In chronic HCV infection, the goal is to identify complications and suitable candidates for antiviral therapy. The purpose of antiviral therapy is to ameliorate symptoms and reduce the risk of progressive liver disease. Consultation with a gastroenterologist may be indicated.

Long-term monitoring is essential because the risk of liver cancer is still high, even in sustained virologic responders. [8] In children, a well-defined interval for monitoring is not known, but every 6-12 months is probably reasonable to assess alanine aminotransferase (ALT) levels and clinical status.

Serum ALT levels have no consistent relationship to liver histologic findings. Longitudinal assessment of hepatitis C virus RNA provides a strong correlation with liver histologic results but is a weaker predictor of rate of progression.

Consider liver transplantation in patients with advanced liver disease. Surgical intervention may also be necessary for complications such as portal hypertension and hepatocellular carcinoma (HCC).

See also Pediatric Hepatitis A and Pediatric Hepatitis B.


Antiviral Therapy

The initiation of treatment is a complex decision involving knowledge of the patient's HCV genotype, compliance and social support, comorbid psychiatric conditions (depression can be worsened significantly by treatment), and progression of liver disease. Children younger than 3 years should not be treated due to a lack of approved medications and the possibility of spontaneous clearance of infection without therapy.

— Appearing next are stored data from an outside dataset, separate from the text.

(** * Q-Bot backend: conversation lifecycle and context-window assembly

    A shallow embedding of
      - [app/models/conversation.py]   (Message, Conversation, add_message,
                                        get_messages),
      - [app/ai/conversation_manager.py] (ConversationManager),
      - [app/ai/models.py]             (ModelManager.generate_response,
                                        _format_conversation,
                                        _calculate_confidence),
      - [app/api/routes/conversations.py] (get_conversation_messages,
                                        update_conversation, archive and
                                        restore),
      - [app/api/routes/chat.py]       (send_message, get_conversation,
                                        create_conversation,
                                        delete_conversation),
      - [app/api/dependencies.py]      (get_object_id),
      - [app/database.py]              (the documents given to the ODM),
      - [app/security.py]              (sanitize_input, InputValidator,
                                        RateLimiter),
      - [app/websocket.py]             (ConnectionManager),
    together with the properties of the lifecycle that the design document
    states about them, and further properties that the code shows.

    Conventions of the embedding:
      - a Python [str] is the list of its code points;
      - a Python [int] is a [Z], a Python [float] is a binary64 [float];
      - a [dict] with string keys is a [gmap string PyVal];
      - the document store, the clock and the language-model pipeline are
        the environment: the store is explicit state ([World]), the clock
        and the store's failures are oracles indexed by call number, the
        pipeline is an oracle on its arguments;
      - [await]-ed code is a state-and-exception computation [M]: an
        exception keeps every write made before it (the store has no
        transactions). *)

From Stdlib Require Import ZArith NArith List Bool Ascii String Floats Lia.
From stdpp Require Import base option list gmap strings sorting.

#[local] Set Warnings "-inexact-float".
#[local] Open Scope Z_scope.

(** ** Python values *)

(** A [str]: the sequence of its Unicode code points. *)
Definition pystr := list N.

(** The code points of an ASCII literal. *)
Definition lit (s : string) : pystr :=
  map N_of_ascii (list_ascii_of_string s).

(** The values that occur in the dictionaries of the program. *)
Inductive PyVal :=
| VNone
| VInt (z : Z)
| VFloat (f : float)
| VStr (s : pystr).

(** [bool(v)]: [None], [0], [0.0], [-0.0] and [''] are false. *)
Definition truthy (v : PyVal) : bool :=
  match v with
  | VNone => false
  | VInt z => negb (z =? 0)
  | VFloat f => negb (PrimFloat.eqb f 0%float)
  | VStr s => match s with [] => false | _ => true end
  end.

(** [a or b]. *)
Definition py_or (a b : PyVal) : PyVal := if truthy a then a else b.

(** [d.get(k)]: the value, or [None]. *)
Definition dict_get (d : gmap string PyVal) (k : string) : PyVal :=
  default VNone (d !! k).

(** [d.get(k, dflt)]. *)
Definition dict_get_default (d : gmap string PyVal) (k : string) (dflt : PyVal) : PyVal :=
  default dflt (d !! k).

(** [a // b] on ints is [Z.div] (floor division, sign of the divisor). *)
Definition floordiv (a b : Z) : Z := a / b.

(** [a / b] on ints whose magnitudes are below 2^53: both convert exactly,
    and the binary64 quotient is correctly rounded, as Python's is. *)
Definition truediv (a b : Z) : float :=
  (PrimFloat.of_uint63 (Uint63.of_Z a) / PrimFloat.of_uint63 (Uint63.of_Z b))%float.

(** [min(a, b)] on floats: Python keeps the first argument unless the
    second compares strictly smaller. *)
Definition float_min (a b : float) : float :=
  if PrimFloat.ltb b a then b else a.

(** [l[k:]] with Python's treatment of negative and out-of-range [k]. *)
Definition slice_from {A} (l : list A) (k : Z) : list A :=
  let n := Z.of_nat (length l) in
  let k' := if k <? 0 then Z.max 0 (k + n) else Z.min k n in
  drop (Z.to_nat k') l.

(** *** Whitespace, [strip] and [split] *)

(** [str.isspace] on one code point (Unicode White_Space as CPython has it). *)
Definition isspace (c : N) : bool :=
  ((9 <=? c) && (c <=? 13) || (28 <=? c) && (c <=? 32)
   || (c =? 133) || (c =? 160) || (c =? 5760)
   || (8192 <=? c) && (c <=? 8202)
   || (c =? 8232) || (c =? 8233) || (c =? 8239) || (c =? 8287)
   || (c =? 12288))%N.

Fixpoint lstrip (s : pystr) : pystr :=
  match s with
  | c :: s' => if isspace c then lstrip s' else s
  | [] => []
  end.

(** [s.strip()]. *)
Definition strip (s : pystr) : pystr := rev (lstrip (rev (lstrip s))).

(** [s.split()]: the maximal runs of non-whitespace code points.
    [cur] is the run being read, in reverse. *)
Fixpoint split_aux (cur : pystr) (s : pystr) : list pystr :=
  match s with
  | [] => match cur with [] => [] | _ => [rev cur] end
  | c :: s' =>
      if isspace c
      then match cur with [] => split_aux [] s' | _ => rev cur :: split_aux [] s' end
      else split_aux (c :: cur) s'
  end.

Definition split (s : pystr) : list pystr := split_aux [] s.

Definition len {A} (l : list A) : Z := Z.of_nat (length l).

(** ** [app/config.py]: the settings the model manager reads *)

Module Settings.
Record t := {
  default_model : pystr;
  max_tokens : Z;
  temperature : float;
}.
End Settings.

(** The defaults of [class Settings]. *)
Definition settings : Settings.t := {|
  Settings.default_model := lit "microsoft/DialoGPT-medium";
  Settings.max_tokens := 512;
  Settings.temperature := 0.7%float;
|}.

(** ** [app/ai/models.py]: the pure parts of [ModelManager] *)

(** One entry of the conversation history: [{"role": ..., "content": ...}]. *)
Module Turn.
Record t := { role : string; content : pystr }.
End Turn.

(** [_calculate_confidence]. *)
Definition _calculate_confidence (text : pystr) : float :=
  if (match text with [] => true | _ => false end) || (len (strip text) <? 5)
  then 0.1%float
  else
    let word_count := len (split text) in
    if word_count <? 3 then 0.3%float
    else if 100 <? word_count then 0.6%float
    else float_min 0.9%float (0.4 + (truediv word_count 100) * 0.5)%float.

(** [_format_conversation]: the slice [[-settings.max_tokens//50:]] of the
    history (the unary minus binds first: 512 gives the last 11 turns), one
    line per turn, then the cue for the reply.  A turn with another role
    adds nothing. *)
Definition format_turn (formatted : pystr) (message : Turn.t) : pystr :=
  if String.eqb (Turn.role message) "user"
  then formatted ++ lit "Human: " ++ Turn.content message ++ [10%N]
  else if String.eqb (Turn.role message) "assistant"
  then formatted ++ lit "Assistant: " ++ Turn.content message ++ [10%N]
  else formatted.

Definition _format_conversation (st : Settings.t) (conversation_history : list Turn.t) : pystr :=
  let window := slice_from conversation_history (floordiv (- Settings.max_tokens st) 50) in
  fold_left format_turn window [] ++ lit "Assistant: ".

(** ** [app/models/conversation.py]: the documents *)

(** A [bson.ObjectId] holds a string of bytes: twelve in every id the
    driver generates, fewer in some of the ids that are read from a string
    (see [ObjectId_of_str]).  It is kept as a number: the number its bytes
    spell, and for an id of fewer than twelve bytes that number plus [2^96]
    for every byte it lacks, so that ids of different bytes are different
    numbers, and the ids of twelve bytes are the numbers below [2^96]. *)
Definition ObjectId := N.

(** A [datetime], in ticks of the clock. *)
Definition datetime := Z.
(** ** After a reminder *)

Lemma roster_kept_remind o outs name student :
  respects roster_kept (remind o outs name student).
Proof.
  apply (across_remind roster_kept); kept_side.
Qed.

Lemma done_not_outstanding name s a :
  find (has_name name) (assignmentStatuses s) = Some a → is_done (status a) = true →
  outstanding_for name s = false.
Proof.
  intros Hf Hd. unfold outstanding_for. rewrite Hf. unfold is_done in Hd.
  destruct (String.eqb (status a) "submitted"); [reflexivity|].
  destruct (String.eqb (status a) "Pass"); [reflexivity|].
  destruct (String.eqb (status a) "Fail"); [reflexivity | discriminate Hd].
Qed.

Lemma outstanding_test_named name s :
  name ≠ "" → outstanding_test (Some name) s = outstanding_for name s.
Proof.
  intros Hn. unfold outstanding_test, name_given.
  destruct (String.eqb name "") eqn:He; [|reflexivity].
  apply String.eqb_eq in He. contradiction.
Qed.

Lemma submitAssignment_receiver this name w u w' :
  submitAssignment this name w = Normal (u, w') → is_Some (heap w !! this).
Proof.
  intros H. destruct (heap w !! this) as [s|] eqn:Hs; [eauto|].
  unfold submitAssignment, find_or_create, _findAssignment, bind, getStudent in H.
  rewrite Hs in H. discriminate H.
Qed.

(** The body of the loop of [sendReminder]: a student whose full name is not
    listed is left alone; the others end with the assignment submitted or
    graded. *)
Lemma remind_inv o outs name student w s u w' :
  heap w !! student = Some s →
  remind o outs name student w = Normal (u, w') →
  if includes outs (fullName s)
  then ∃ s' a, heap w' !! student = Some s'
               ∧ find (has_name name) (assignmentStatuses s') = Some a
               ∧ is_done (status a) = true
  else w' = w.
Proof.
  intros Hs E. unfold remind in E.
  rewrite (bind_eq _ _ _ _ _ (getStudent_eq _ _ _ Hs)) in E.
  destruct (includes outs (fullName s)); simpl in E; [|injection E as _ <-; reflexivity].
  apply bind_inv in E as (found & w1 & _ & E).
  apply bind_inv in E as (i & w2 & _ & E).
  apply bind_inv in E as (u3 & w3 & _ & E).
  apply bind_inv in E as (u4 & w4 & _ & E).
  apply bind_inv in E as (u5 & w5 & _ & E).
  destruct (submitAssignment_receiver _ _ _ _ _ E) as [s5 Hs5].
  destruct (submitAssignment_then_done student name w5 s5 Hs5) as (w6 & s' & a & E6 & H).
  rewrite E6 in E. injection E as _ <-. eauto.
Qed.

Identify suitable candidates for antiviral therapy, although all patients with chronic infection are potential candidates. Treatment is recommended for patients with chronic infection who have a persistently elevated serum ALT level, portal or bridging fibrosis, and at least moderate inflammation and necrosis at liver biopsy.

Consider treatment for other patients on an individual basis. Do not use antiviral therapy to treat patients with decompensated cirrhosis.



For individuals exposed to hepatitis C virus (HCV), passive immunization is not recommended. No vaccine has been developed for hepatitis C virus. People with HCV should be vaccinated against hepatitis A and B virus to prevent worsening of liver disease. Household contacts of children with HCV should be vaccinated against hepatitis A virus.

Discourage users of intravenous drugs from sharing needles. Adhere to universal precautions. Breastfeeding is not contraindicated for mothers with HCV infection. There is no need to bar children with HCV infection from attending daycare.

Infected patients with multiple partners should use barrier protection during sex. No special precautions are needed for monogamous relationships.

Instruct the patient not to share personal care articles such as toothbrushes or razors.

Blood, organ, or sperm donation from patients with hepatitis C virus infection is not permitted.


Long-Term Monitoring

Long-term monitoring is essential in patients with chronic HCV infection because the risk of liver cancer is high, even in sustained virologic responders. [8] The prothrombin time is useful for assessing liver function. The serum alpha-fetoprotein assay is a potential screening test for HCC. Ultrasonography is potentially useful to monitor for hepatitis C virus–related complications such as portal hypertension and HCC.